[Exercise aim]: In the listing below, locate the line that contains "destruct H as [Hc Ha]." and the line that contains "destruct a as". Restate word for word those two lines and every line between them, and nothing else.

[Information provided]:
(** C2, amended.  The SuperAdmin short-circuit is in [isProjectAdmin] and
    [hasAccessToProject], which are given the user record: both answer
    true for every non-empty project id without any store read.
    [getUserRoleInProject] is given ids only and answers the role of
    the first active membership document, [null] when there is none. *)
Theorem superadmin_short_circuit_in_admin_checks :
  forall (u : User.t) (userId projectId : string) (w : World),
    isSuperAdmin (Some u) = true -> userId <> "" -> projectId <> "" ->
    isProjectAdmin (Some u) (Some projectId) = Js.Bool true
    /\ hasAccessToProject (Some userId) (Some projectId) (Some u) w = (Ok true, w)
    /\ (faults w = [] ->
        outcome (getUserRoleInProject (Some userId) (Some projectId)) w
        = Ok (UserProject.role <$>
                head (List.filter
                        (active_membership (Some userId) (Some projectId))
                        (userProjects w))))
    /\ (faults w = [] ->
        List.filter (active_membership (Some userId) (Some projectId))
          (userProjects w) = [] ->
        outcome (getUserRoleInProject (Some userId) (Some projectId)) w = Ok None).
Proof.
  intros u userId projectId w Hsa Hu Hp.
  split; [| split; [| split]].
  - unfold isProjectAdmin. rewrite (falsy_nonempty projectId Hp), Hsa. reflexivity.
  - unfold hasAccessToProject.
    rewrite (falsy_nonempty userId Hu), (falsy_nonempty projectId Hp), Hsa.
    reflexivity.
  - intros Hf. unfold outcome.
    rewrite (getUserRoleInProject_answered w userId projectId Hu Hp Hf). reflexivity.
  - intros Hf Hnone. unfold outcome.
    rewrite (getUserRoleInProject_answered w userId projectId Hu Hp Hf), Hnone.
    reflexivity.
Qed.

Lemma superadmin_short_circuit_in_admin_checks_witness :
  isSuperAdmin (Some Scenario.root_doc) = true
  /\ isProjectAdmin (Some Scenario.root_doc) (Some "p1") = Js.Bool true
  /\ hasAccessToProject (Some "root") (Some "p1") (Some Scenario.root_doc)
       Scenario.world_root = (Ok true, Scenario.world_root)
  /\ outcome (getUserRoleInProject (Some "root") (Some "p1")) Scenario.world_root
     = Ok None.
Proof.
  assert (Hsa : isSuperAdmin (Some Scenario.root_doc) = true) by reflexivity.
  assert (Hu : "root" <> "") by discriminate.
  assert (Hp : "p1" <> "") by discriminate.
  destruct (superadmin_short_circuit_in_admin_checks Scenario.root_doc
              "root" "p1" Scenario.world_root Hsa Hu Hp)
    as (Hadmin & Haccess & _ & Hnull).
  split; [exact Hsa |]. split; [exact Hadmin |]. split; [exact Haccess |].
  apply Hnull; reflexivity.
Defined.

(** C3 does not hold: a failed read and a denial give the same
    result. *)
Lemma store_failure_same_result_as_denial :
  faults Scenario.world_down = [Some unavailable]
  /\ faults Scenario.world_denied = []
  /\ outcome (getUserRoleInProject (Some "u2") (Some "p1")) Scenario.world_down
     = Ok None
  /\ outcome (getUserRoleInProject (Some "u2") (Some "p1")) Scenario.world_denied
     = Ok None
  /\ outcome (hasAccessToProject (Some "u2") (Some "p1") (Some Scenario.bina_doc))
       Scenario.world_down = Ok false
  /\ outcome (hasAccessToProject (Some "u2") (Some "p1") (Some Scenario.bina_doc))
       Scenario.world_denied = Ok false.
Proof. repeat split; reflexivity. Qed.

(** C3, amended.  A store read that fails inside [getUserRoleInProject]
    or [hasAccessToProject] is caught and written to the console, and
    the caller is given [null], respectively [false]: the values of a
    denial.  Neither function ever throws. *)
Theorem store_failure_reported_as_denial :
  forall (w : World) (e : Error) (rest : list (option Error))
         (userId projectId : string) (userData : option User.t),
    faults w = Some e :: rest -> userId <> "" -> projectId <> "" ->
    (getUserRoleInProject (Some userId) (Some projectId) w
     = (Ok None,
        set_console (console w ++ [("Error fetching user role:", e)])
          (set_faults rest w)))
    /\ (isSuperAdmin userData = false ->
        hasAccessToProject (Some userId) (Some projectId) userData w
        = (Ok false,
           set_console (console w ++ [("Error checking project access:", e)])
             (set_faults rest w)))
    /\ (forall (w' : World) (u p : option string) (ud : option User.t),
          (exists r, outcome (getUserRoleInProject u p) w' = Ok r)
          /\ (exists b, outcome (hasAccessToProject u p ud) w' = Ok b)).
Proof.
  intros w e rest userId projectId userData Hf Hu Hp.
  split; [| split].
  - destruct w as [us ups qrs now fs con lg al pr]. cbn in Hf. subst fs.
    unfold getUserRoleInProject.
    rewrite (falsy_nonempty userId Hu), (falsy_nonempty projectId Hp).
    reflexivity.
  - intros Hsa. destruct w as [us ups qrs now fs con lg al pr]. cbn in Hf. subst fs.
    unfold hasAccessToProject.
    rewrite (falsy_nonempty userId Hu), (falsy_nonempty projectId Hp), Hsa.
    reflexivity.
  - intros w' u p ud. destruct w' as [us ups qrs now fs con lg al pr]. split.
    + unfold getUserRoleInProject.
      destruct (Js.falsy u || Js.falsy p); [eexists; reflexivity |].
      run_fire. destruct fs as [| [e' |] fs]; cbn;
        try destruct (List.filter _ ups); eexists; reflexivity.
    + unfold hasAccessToProject.
      destruct (Js.falsy u || Js.falsy p); [eexists; reflexivity |].
      destruct (isSuperAdmin ud); [eexists; reflexivity |].
      run_fire. destruct fs as [| [e' |] fs]; cbn; eexists; reflexivity.
Qed.

Lemma store_failure_reported_as_denial_witness :
  faults Scenario.world_down = [Some unavailable]
  /\ outcome (getUserRoleInProject (Some "u2") (Some "p1")) Scenario.world_down
     = Ok None
  /\ console (after (getUserRoleInProject (Some "u2") (Some "p1")) Scenario.world_down)
     = [("Error fetching user role:", unavailable)]
  /\ outcome (hasAccessToProject (Some "u2") (Some "p1") (Some Scenario.bina_doc))
       Scenario.world_down = Ok false.
Proof.
  assert (Hf : faults Scenario.world_down = [Some unavailable]) by reflexivity.
  assert (Hu : "u2" <> "") by discriminate.
  assert (Hp : "p1" <> "") by discriminate.
  destruct (store_failure_reported_as_denial Scenario.world_down unavailable []
              "u2" "p1" (Some Scenario.bina_doc) Hf Hu Hp)
    as (Hrole & Haccess & _).
  split; [exact Hf |].
  split; [unfold outcome; rewrite Hrole; reflexivity |].
  split; [unfold after; rewrite Hrole; reflexivity |].
  unfold outcome. rewrite (Haccess eq_refl). reflexivity.
Defined.

End RoleProperties.

(** ** Who may post in a chat room *)

Section ChatRoomProperties.

Import ChatRoom.

(** In a group (not a channel), and when no group is loaded, anyone may post. *)
Lemma canSendMessages_group (group : option Group) (userData : option User.t)
    (userProjects : option (list Js.object)) :
  default false (isChannel <$> group) = false ->
  canSendMessages group userData userProjects = Js.Bool true.
Proof. intros H. unfold canSendMessages. rewrite H. reflexivity. Qed.

(** In a channel the answer is the disjunction the source writes. *)
Lemma canSendMessages_channel (g : Group) (userData : option User.t)
    (userProjects : option (list Js.object)) :
  isChannel g = true ->
  canSendMessages (Some g) userData userProjects
  = Js.Bool
      (existsb
         (fun up =>
            Js.strict_eq (Js.get up "projectId") (Js.of_string (projectId g))
            && Js.strict_eq (Js.get up "role") (Js.Str "project_admin"))
         (default [] userProjects)
       || isSuperAdmin userData).
Proof.
  intros H. unfold canSendMessages, or_else, isProjectAdmin. cbn. rewrite H.
  destruct userProjects as [l |]; cbn; [| reflexivity].
  destruct (existsb _ l); reflexivity.
Qed.

(** The entries of the context list carry the role under [userRole] and
    the project under [id]; they have no [role] property. *)
Lemma projectEntry_fields (pid name createdBy : string) (createdAt : Z)
    (m : UserProject.t) :
  let up := RoleHelper.projectEntry pid
              (CreateProjectModal.projectData name createdBy createdAt) m in
  Js.get up "userRole" = Js.Str (UserProject.role m)
  /\ Js.get up "id" = Js.Str pid
  /\ Js.get up "role" = Js.Undefined
  /\ Js.get up "projectId" = Js.Undefined.
Proof.
  cbn. unfold Js.get, RoleHelper.projectEntry, CreateProjectModal.projectData.
  split; [| split; [| split]]; reflexivity.
Qed.

(** So no list built by [getUserProjects] makes the screen's test true. *)
Lemma isProjectAdmin_false_on_context_list (l : list Js.object)
    (group : option Group) :
  Forall (fun up => exists pid name createdBy createdAt m,
            up = RoleHelper.projectEntry pid
                   (CreateProjectModal.projectData name createdBy createdAt) m) l ->
  isProjectAdmin (Some l) group = Js.Bool false.
Proof.
  intros Hl. unfold isProjectAdmin. f_equal.
  induction Hl as [| up l (pid & name & cb & ca & m & ->) _ IH]; [reflexivity |].
  cbn [existsb]. rewrite IH.
  destruct (projectEntry_fields pid name cb ca m) as (_ & _ & Hrole & _).
  cbn in Hrole. rewrite Hrole. unfold Js.strict_eq at 2.
  destruct (decide (Js.Undefined = Js.Str "project_admin")); [discriminate |].
  rewrite andb_false_r. reflexivity.
Qed.

(** C6. In a channel, with any list the auth context can hold (entries
    built as [getUserProjects] builds them from project documents), the
    screen lets exactly the SuperAdmins post: the membership role plays
    no part.  Bina holds an active [project_admin] membership in p1, the
    General channel belongs to p1, the context's own [isProjectAdmin]
    says she is admin of p1, and the screen does not let her post. *)
Theorem project_admin_cannot_post_in_channel :
  (forall (g : Group) (userData : option User.t) (l : list Js.object),
     isChannel g = true ->
     Forall (fun up => exists pid name createdBy createdAt m,
               up = RoleHelper.projectEntry pid
                      (CreateProjectModal.projectData name createdBy createdAt) m) l ->
     canSendMessages (Some g) userData (Some l)
     = Js.Bool (isSuperAdmin userData))
  /\
  (UserProject.role Scenario.bina_membership = "project_admin"
   /\ UserProject.projectId Scenario.bina_membership = "p1"
   /\ UserProject.isActive Scenario.bina_membership = true
   /\ projectId Scenario.general_channel = Some "p1"
   /\ isChannel Scenario.general_channel = true
   /\ AuthContext.isProjectAdmin (Some Scenario.bina_doc)
        Scenario.bina_userProjects (Some "p1") = Js.Bool true
   /\ canSendMessages (Some Scenario.general_channel) (Some Scenario.bina_doc)
        (Some Scenario.bina_userProjects) = Js.Bool false
   /\ canSendMessages (Some Scenario.general_channel) (Some Scenario.bina_doc)
        None = Js.Bool false).
Proof.
  split.
  - intros g userData l Hch Hl.
    pose proof (isProjectAdmin_false_on_context_list l (Some g) Hl) as Hpa.
    unfold canSendMessages.
    change (default false (isChannel <$> Some g)) with (isChannel g).
    rewrite Hch, Hpa. reflexivity.
  - repeat (split; [reflexivity |]). reflexivity.
Qed.

Lemma project_admin_cannot_post_in_channel_witness :
  isChannel Scenario.general_channel = true
  /\ canSendMessages (Some Scenario.general_channel) (Some Scenario.bina_doc)
       (Some Scenario.bina_userProjects)
     = Js.Bool (isSuperAdmin (Some Scenario.bina_doc))
  /\ isSuperAdmin (Some Scenario.bina_doc) = false.
Proof.
  assert (Hch : isChannel Scenario.general_channel = true) by reflexivity.
  split; [exact Hch |]. split; [| reflexivity].
  apply (proj1 project_admin_cannot_post_in_channel
           Scenario.general_channel (Some Scenario.bina_doc)
           Scenario.bina_userProjects Hch).
  repeat constructor.
  exists "p1", "Apollo", "root", 1000%Z, Scenario.bina_membership. reflexivity.
Defined.

End ChatRoomProperties.

(** * Further properties of the sources *)

(** ** Phone numbers (utils/otpGenerator.js) *)

Section PhoneProperties.

Local Open Scope string_scope.

Lemma append_String (c : ascii) (a b : string) :
  String c a ++ b = String c (a ++ b).
Proof. reflexivity. Qed.

Lemma remove_non_digits_app (a b : string) :
  remove_non_digits (a ++ b) = remove_non_digits a ++ remove_non_digits b.
Proof.
  induction a as [| c a IH]; [reflexivity |].
  rewrite append_String. cbn [remove_non_digits].
  destruct (is_digit c); rewrite ?append_String, IH; reflexivity.
Qed.

Lemma all_digits_remove_non_digits (s : string) :
  all_digits (remove_non_digits s) = true.
Proof.
  induction s as [| c s IH]; [reflexivity |].
  cbn. destruct (is_digit c) eqn:Hc; [cbn; rewrite Hc |]; exact IH.
Qed.

Lemma remove_non_digits_all_digits (s : string) :
  all_digits s = true -> remove_non_digits s = s.
Proof.
  induction s as [| c s IH]; [reflexivity |].
  cbn. intros H. apply andb_prop in H. destruct H as [Hc Hs].
  rewrite Hc, (IH Hs). reflexivity.
Qed.

Lemma all_digits_app (a b : string) :
  all_digits a = true -> all_digits b = true -> all_digits (a ++ b) = true.
Proof.
  induction a as [| c a IH]; [intros _ H; exact H |].
  rewrite append_String. cbn [all_digits]. intros H Hb. apply andb_prop in H.
  destruct H as [Hc Ha]. rewrite Hc. cbn [andb]. apply IH; assumption.
Qed.

Lemma prefix_plus_app (a b : string) :
  String.prefix "+" a = true -> String.prefix "+" (a ++ b) = true.
Proof.
  destruct a as [| c a]; [discriminate |]. rewrite append_String.
  cbn [String.prefix]. destruct (ascii_dec "+" c); [| discriminate].
  intros _. destruct (a ++ b); reflexivity.
Qed.

Lemma string_length_app (a b : string) :
  String.length (a ++ b) = (String.length a + String.length b)%nat.
Proof.
  induction a as [| c a IH]; [reflexivity |].
  rewrite append_String. cbn [String.length]. rewrite IH. reflexivity.
Qed.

[Solution to the problem]:
  destruct H as [Hc Ha]. rewrite Hc. cbn [andb]. apply IH; assumption.
Qed.

Lemma prefix_plus_app (a b : string) :
  String.prefix "+" a = true -> String.prefix "+" (a ++ b) = true.
Proof.
  destruct a as [| c a]; [discriminate |]. rewrite append_String.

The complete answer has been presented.